==== Data for analysis

(* ===== verification/Dpop.v ===== *)
(** Proofs of possession for device-bound tokens, [remote/dpop.ts].

    A proof is a three-part token signed by the device's key.  Checking it ends
    in an asynchronous signature check, so a validation is two steps: the checks
    before the wait, which consult the replay store, and the end, which records
    the proof's identifier.  ECDSA is a port. *)

From S2P Require Import Prelude JsNum JsValue Json NumText JsonParse TokenBase.
From Stdlib Require Import SpecFloat Ascii.

Section Dpop.
Context `{TP : TokenPlatform}.

(** * Base64url *)

Definition pad_of (s : string) : string :=
  match (String.length s mod 4)%nat with 1 => "===" | 2 => "==" | 3 => "=" | _ => "" end%nat.
Fixpoint standard_alphabet (s : string) : string :=
  match s with
  | EmptyString => EmptyString
  | String c s' => String (if ascii_dec c "-" then "+" else if ascii_dec c "_" then "/" else c)%char
                     (standard_alphabet s')
  end.
Definition b64urlDecode (s : string) : string := of_base64 (standard_alphabet s ++ pad_of s)%string.

(** [None] for undefined: the text is not JSON. *)
Definition b64urlDecodeJson (s : string) : option jsval :=
  match json_parse (utf8_decode (b64urlDecode s)) with Ok v => Some v | Throw _ => None end.

(** * Key thumbprints *)

(** The key is whatever the header holds: a JSON value that is truthy. *)
Definition computeJwkThumbprint (jwk : jsval) : result string :=
  if negb (is_str "EC" (member "kty" jwk)) then Throw (JsError "Error" "dpop: only kty=EC supported")
  else if negb (is_str "P-256" (member "crv" jwk)) then Throw (JsError "Error" "dpop: only crv=P-256 supported")
  else if negb (js_truthy (member "x" jwk)) || negb (js_truthy (member "y" jwk)) then
    Throw (JsError "Error" "dpop: missing x or y in JWK")
  else
    canonical ← stringify (JObj [("crv", member "crv" jwk); ("kty", member "kty" jwk);
                                 ("x", member "x" jwk); ("y", member "y" jwk)]);
    Ok (to_base64url (sha256_bytes (utf8_encode (default "undefined" canonical)))).

(** * Validation *)

Record ValidateDpopOptions (S : Type) := mkDpopOptions {
  expectedJkt : string;
  expectedHtm : string;
  expectedHtu : string;
  accessToken : option string;
  maxAgeSec : option Z;
  isReplayed : option (string -> S -> S * bool);
  recordJti : option (string -> num -> S -> S)
}.

Inductive DpopValidationResult :=
| ValidatedDpop (jkt : string) (claims : jsval)
| DpopFailure (reason : string).

(** What passed the checks and waits for the signature. *)
Record pending_proof := mkProof {
  pp_jwk : jsval; pp_jkt : string; pp_claims : jsval; pp_iat : num; pp_jti : string;
  pp_data : string; pp_sig : string
}.

(** The header: the key and its thumbprint. *)
Definition check_header (headerB64 expected : string) : result (string + (jsval * string)) :=
  match b64urlDecodeJson headerB64 with
  | None => Ok (inl "header not JSON")
  | Some header =>
      if negb (js_truthy header) then Ok (inl "header not JSON")
      else if negb (is_str "dpop+jwt" (member "typ" header)) then Ok (inl "typ must be dpop+jwt")
      else if negb (is_str "ES256" (member "alg" header)) then
        t ← (match member "alg" header with JUndef | JNull => Ok "missing" | a => template_text a end);
        Ok (inl ("alg " ++ t ++ " not allowed")%string)
      else
        let jwk := member "jwk" header in
        if negb (js_truthy jwk) then Ok (inl "header missing jwk")
        else if negb (is_str "EC" (member "kty" jwk)) || negb (is_str "P-256" (member "crv" jwk)) then
          Ok (inl "jwk must be EC P-256")
        else if negb (is_undefined (member "d" jwk)) then Ok (inl "jwk must be public (no d)")
        else
          Ok (match computeJwkThumbprint jwk with
              | Throw e => inl ("thumbprint failed: " ++ err_message e)%string
              | Ok jkt => if (jkt =? expected)%string then inr (jwk, jkt) else inl "jkt mismatch"
              end)
  end.

(** The claims: issue time and identifier. *)
Definition check_claims {S} (o : ValidateDpopOptions S) (payloadB64 : string) (now : Z)
    : string + (jsval * num * string) :=
  match b64urlDecodeJson payloadB64 with
  | None => inl "payload not JSON"
  | Some claims =>
      let htu := nth 0 (segments "#" (nth 0 (segments "?" (expectedHtu _ o)) "")) "" in
      if negb (js_truthy claims) then inl "payload not JSON"
      else if negb (is_str (expectedHtm _ o) (member "htm" claims)) then inl "htm mismatch"
      else if negb (is_str htu (member "htu" claims)) then inl "htu mismatch"
      else match as_finite (member "iat" claims), as_string (member "jti" claims) with
      | None, _ => inl "iat missing or not numeric"
      | _, None | _, Some EmptyString => inl "jti missing"
      | Some iat, Some jti =>
          let maxAge := num_of_Z (default 60 (maxAgeSec _ o)) in
          if num_gtb iat (num_add (epoch_seconds now) maxAge) then inl "iat in the future"
          else if num_ltb iat (num_sub (epoch_seconds now) maxAge) then inl "iat too old"
          else match accessToken _ o, as_string (member "ath" claims) with
          | Some tok, Some (String _ _ as ath) =>
              if (ath =? to_base64url (sha256_bytes (utf8_encode tok)))%string then inr (claims, iat, jti)
              else inl "ath mismatch"
          | _, _ => inr (claims, iat, jti)
          end
      end
  end.

(** Everything before the wait. *)
Definition begin_proof {S} (o : ValidateDpopOptions S) (dpopJwt : string) (now : Z) (s : S)
    : S * result (string + pending_proof) :=
  if (dpopJwt =? "")%string then (s, Ok (inl "empty proof"))
  else match segments "." dpopJwt with
  | [headerB64; payloadB64; sigB64] =>
      match check_header headerB64 (expectedJkt _ o) with
      | Throw e => (s, Throw e)
      | Ok (inl reason) => (s, Ok (inl reason))
      | Ok (inr (jwk, jkt)) =>
          match check_claims o payloadB64 now with
          | inl reason => (s, Ok (inl reason))
          | inr (claims, iat, jti) =>
              let '(s, replayed) := match isReplayed _ o with Some f => f jti s | None => (s, false) end in
              if replayed : bool then (s, Ok (inl "replayed jti"))
              else (s, Ok (inr (mkProof jwk jkt claims iat jti
                     (utf8_encode (headerB64 ++ "." ++ payloadB64)%string) (b64urlDecode sigB64))))
          end
      end
  | _ => (s, Ok (inl "malformed (segments)"))
  end.

(** The signature check, then the record. *)
Definition end_proof {S} (verify : jsval -> string -> string -> result bool)
    (o : ValidateDpopOptions S) (p : pending_proof) (s : S) : S * DpopValidationResult :=
  match verify (pp_jwk p) (pp_sig p) (pp_data p) with
  | Throw e => (s, DpopFailure ("signature verify failed: " ++ err_message e)%string)
  | Ok false => (s, DpopFailure "signature mismatch")
  | Ok true =>
      let expiresAtMs := num_mul (num_add (pp_iat p) (num_of_Z (default 60 (maxAgeSec _ o))))
                           (num_of_Z 1000) in
      let s := match recordJti _ o with Some f => f (pp_jti p) expiresAtMs s | None => s end in
      (s, ValidatedDpop (pp_jkt p) (pp_claims p))
  end.

Definition validateDpopProof {S} (verify : jsval -> string -> string -> result bool)
    (o : ValidateDpopOptions S) (dpopJwt : string) (now : Z) (s : S) : S * result DpopValidationResult :=
  match begin_proof o dpopJwt now s with
  | (s, Throw e) => (s, Throw e)
  | (s, Ok (inl reason)) => (s, Ok (DpopFailure reason))
  | (s, Ok (inr p)) => let '(s, r) := end_proof verify o p s in (s, Ok r)
  end.
End Dpop.

(** * The in-process replay store *)

Record DpopReplayStore := mkStore { seen : list (string * num); maxSize : Z }.

Definition newReplayStore (maxSize : option Z) : DpopReplayStore := mkStore [] (default 10000 maxSize).

Definition gcExpired (nowMs : Z) (s : DpopReplayStore) : DpopReplayStore :=
  mkStore (List.filter (fun kv => negb (num_leb kv.2 (num_of_Z nowMs))) (seen s)) (maxSize s).

Definition store_isReplayed (jti : string) (nowMs : Z) (s : DpopReplayStore) : DpopReplayStore * bool :=
  let s := gcExpired nowMs s in
  (s, match om_get jti (seen s) with Some exp => num_gtb exp (num_of_Z nowMs) | None => false end).

Definition store_record (jti : string) (expiresAtMs : num) (nowMs : Z) (s : DpopReplayStore)
    : DpopReplayStore :=
  let s := gcExpired nowMs s in
  let m := om_set jti expiresAtMs (seen s) in
  if maxSize s <? Z.of_nat (length m) then
    match m with
    | (oldestKey, _) :: _ => mkStore (om_delete oldestKey m) (maxSize s)
    | [] => mkStore m (maxSize s)
    end
  else mkStore m (maxSize s).

Definition store_reset (s : DpopReplayStore) : DpopReplayStore := mkStore [] (maxSize s).
Definition store_size (s : DpopReplayStore) : Z := Z.of_nat (length (seen s)).

(** * The store as the HTTP server uses it *)

(** One validation with its three clock readings: in the validation, in the
    replay check, in the record. *)
Record check := mkCheck {
  ck_opts : ValidateDpopOptions DpopReplayStore; ck_jwt : string;
  ck_now : Z; ck_seen : Z; ck_stored : Z
}.

Definition wired (c : check) : ValidateDpopOptions DpopReplayStore :=
  let o := ck_opts c in
  mkDpopOptions _ (expectedJkt _ o) (expectedHtm _ o) (expectedHtu _ o) (accessToken _ o) (maxAgeSec _ o)
    (Some (fun jti s => store_isReplayed jti (ck_seen c) s))
    (Some (fun jti e s => store_record jti e (ck_stored c) s)).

========

In your answer, include only the lines above starting at the line that holds "if negb (js_truthy header)" and ending at the line that holds "else if negb (is_str htu", copied exactly.

      if negb (js_truthy header) then Ok (inl "header not JSON")
      else if negb (is_str "dpop+jwt" (member "typ" header)) then Ok (inl "typ must be dpop+jwt")
      else if negb (is_str "ES256" (member "alg" header)) then
        t ← (match member "alg" header with JUndef | JNull => Ok "missing" | a => template_text a end);
        Ok (inl ("alg " ++ t ++ " not allowed")%string)
      else
        let jwk := member "jwk" header in
        if negb (js_truthy jwk) then Ok (inl "header missing jwk")
        else if negb (is_str "EC" (member "kty" jwk)) || negb (is_str "P-256" (member "crv" jwk)) then
          Ok (inl "jwk must be EC P-256")
        else if negb (is_undefined (member "d" jwk)) then Ok (inl "jwk must be public (no d)")
        else
          Ok (match computeJwkThumbprint jwk with
              | Throw e => inl ("thumbprint failed: " ++ err_message e)%string
              | Ok jkt => if (jkt =? expected)%string then inr (jwk, jkt) else inl "jkt mismatch"
              end)
  end.

(** The claims: issue time and identifier. *)
Definition check_claims {S} (o : ValidateDpopOptions S) (payloadB64 : string) (now : Z)
    : string + (jsval * num * string) :=
  match b64urlDecodeJson payloadB64 with
  | None => inl "payload not JSON"
  | Some claims =>
      let htu := nth 0 (segments "#" (nth 0 (segments "?" (expectedHtu _ o)) "")) "" in
      if negb (js_truthy claims) then inl "payload not JSON"
      else if negb (is_str (expectedHtm _ o) (member "htm" claims)) then inl "htm mismatch"
      else if negb (is_str htu (member "htu" claims)) then inl "htu mismatch"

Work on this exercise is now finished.